This is not a writing assignment, this is a multiple-choice question
As a result of the coronavirus crisis of 2020 and the consequent lockdowns that followed across the U.S. economic activity in many of the states with the highest levels of economic activity prior to the crisis, have come (came) to a standstill. As stock and other financial markets also declined, millions of jobs were lost weekly, and both personal and investment incomes plummetted, it is expected that the tax revenues collected by the Federal government will also be much below the previously expected levels in 2020. In order to boost the economy and avert an economic depression (a serious economic recession) the Federal government pumped over $2 trillion dollars of economic stimulus so that people whose incomes had dropped sharply or disappeared entirely, would still be able to continue making basic purchases, and this will give businesses a reason to produce and hire workers.
This increased Federal spending in the year 2020 is likely to have the following impact upon the U.S. fiscal (budget) situation:
(Please select the BEST and most complete answer from the below choices.)
Group of answer choices
Both the Federal Budget Deficit as well as the Federal Debt are expected to increase sharply in 2020.

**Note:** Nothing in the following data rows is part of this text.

(** ** The plan *)

Section plan.
(** What a desired host must satisfy to be planned. *)
Definition check_host (d : db) (h : DesiredHost) : result unit :=
  match DesiredHost_ID h with
  | None => if table_exists (λ x, bool_decide (Host_FQDN x = DesiredHost_FQDN h)) (hosts d) then Err ErrHostConflict else Ok tt
  | Some id =>
      match hosts d !! id with
      | None => Err ErrHostNotFound
      | Some row => if bool_decide (Host_FQDN row = DesiredHost_FQDN h) then Ok tt else Err ErrHostFQDNImmutable
      end
  end.

Definition new_hosts (desired : list DesiredHost) : list HostDraft :=
  omap (λ h, match DesiredHost_ID h with None => Some (mkHostDraft (DesiredHost_FQDN h) (DesiredHost_GroupIDs h)) | _ => None end) desired.
Definition old_hosts (desired : list DesiredHost) : list (HostID * list HostGroupID) :=
  omap (λ h, match DesiredHost_ID h with Some i => Some (i, DesiredHost_GroupIDs h) | _ => None end) desired.

Lemma plan_lookup d id :
  hosts_inv d → last (filter (λ c, Host_ID c = id) (rows (hosts d))) = hosts d !! id.
Proof.
  intros I. destruct (last _) as [c|] eqn:E.
  - apply last_Some_elem_of, list_elem_of_filter in E as [<- (i & Hi)%elem_of_rows]. by rewrite (hi_host_id _ I _ _ Hi), Hi.
  - apply last_None in E. destruct (hosts d !! id) as [h|] eqn:Hh; [|done]. exfalso.
    assert (h ∈ filter (λ c, Host_ID c = id) (rows (hosts d))) as Hin; [|rewrite E in Hin; by apply elem_of_nil in Hin].
    apply list_elem_of_filter. rewrite elem_of_rows. split; [by apply (hi_host_id _ I)|by eexists].
Qed.

Lemma plan_host_check d plan h :
  hosts_inv d →
  plan_host (rows (hosts d)) plan h =
    match check_host d h with
    | Err e => Err e
    | Ok _ => Ok (mkHostPlan (hp_toCreate plan ++ new_hosts [h]) (hp_toDelete plan) (hp_toSetGroups plan ++ old_hosts [h]))
    end.
Proof.
  intros I. unfold plan_host, check_host, new_hosts, old_hosts. cbn. destruct (DesiredHost_ID h) as [id|].
  - rewrite plan_lookup by done. destruct (hosts d !! id) as [row|]; [|done]. case_bool_decide; [|done]. by rewrite app_nil_r.
  - destruct (table_exists _ (hosts d)) eqn:E.
    + rewrite decide_True; [done|]. apply table_exists_true in E as (k & v & Hk & Hv). bool_prop. rewrite <-Hv.
      apply list_elem_of_fmap_2, elem_of_rows. by exists k.
    + rewrite decide_False; [by rewrite app_nil_r|]. intros (x & Ex & (k & Hk)%elem_of_rows)%list_elem_of_fmap.
      rewrite table_exists_false in E. specialize (E k x Hk). bool_prop. by rewrite Ex in E.
Qed.

Lemma plan_hosts_check d plan desired :
  hosts_inv d →
  plan_hosts (rows (hosts d)) plan desired =
    match map_result (check_host d) desired with
    | Err e => Err e
    | Ok _ => Ok (mkHostPlan (hp_toCreate plan ++ new_hosts desired) (hp_toDelete plan) (hp_toSetGroups plan ++ old_hosts desired))
    end.
Proof.
  intros I. revert plan. induction desired as [|h l IH]; intros plan.
  { cbn. rewrite !app_nil_r. by destruct plan. }
  cbn [plan_hosts map_result]. rewrite plan_host_check by done. destruct (check_host d h); [|done].
  rewrite IH. destruct (map_result (check_host d) l); [|done]. cbn [hp_toCreate hp_toDelete hp_toSetGroups]. do 2 f_equal;
    rewrite <-app_assoc; f_equal; unfold new_hosts, old_hosts; cbn; by destruct (DesiredHost_ID h).
Qed.

Lemma elem_of_new_hosts desired dr :
  dr ∈ new_hosts desired ↔ ∃ h, h ∈ desired ∧ DesiredHost_ID h = None ∧ dr = mkHostDraft (DesiredHost_FQDN h) (DesiredHost_GroupIDs h).
Proof.
  unfold new_hosts. rewrite list_elem_of_omap. split.
  - intros (h & Hh & E). exists h. destruct (DesiredHost_ID h); [done|]. by injection E as <-.
  - intros (h & Hh & E & ->). exists h. by rewrite E.
Qed.

Lemma elem_of_old_hosts desired i gs :
  (i, gs) ∈ old_hosts desired ↔ ∃ h, h ∈ desired ∧ DesiredHost_ID h = Some i ∧ gs = DesiredHost_GroupIDs h.
Proof.
  unfold old_hosts. rewrite list_elem_of_omap. split.
  - intros (h & Hh & E). exists h. destruct (DesiredHost_ID h); [|done]. by injection E as -> ->.
  - intros (h & Hh & E & ->). exists h. by rewrite E.
Qed.

Lemma old_hosts_ids desired : (old_hosts desired).*1 = omap DesiredHost_ID desired.
Proof. unfold old_hosts. induction desired as [|h l IH]; [done|]. cbn. destruct (DesiredHost_ID h); cbn; by rewrite <-IH. Qed.

Lemma new_hosts_fqdns desired : NoDup (DesiredHost_FQDN <$> desired) → NoDup (HostDraft_FQDN <$> new_hosts desired).
Proof.
  induction desired as [|h l IH]; [constructor|]. cbn. intros [Hh Hl]%NoDup_cons. unfold new_hosts in *. cbn.
  destruct (DesiredHost_ID h); [by apply IH|]. cbn. constructor; [|by apply IH].
  intros (dr & E & Hdr)%list_elem_of_fmap. apply elem_of_new_hosts in Hdr as (x & Hx & _ & ->). cbn in E. apply Hh.
  rewrite E. by apply list_elem_of_fmap_2.
Qed.
End plan.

The fiscal stimulus will have no impact upon the Federal Budget -i.e. it is expected to be fiscally neutral, as the tax revenue collected in 2020 will also increase because of the fiscal stimulus.
The U.S. Federal Budget Deficit may increase for 2020, but the Federal Debt will decrease as the U.S. will now be able to write off amounts owed to China for the treasury securities China purchased in previous years.
The $2.2 trillion fiscal stimuli that have been injected into the U.S. economy is expected to grow the economy so rapidly that by the third quarter for 2020 there will be a huge increase in tax revenues collected and this will be about double the size of the stimulus expended in the first 2 quarters of the year 2020.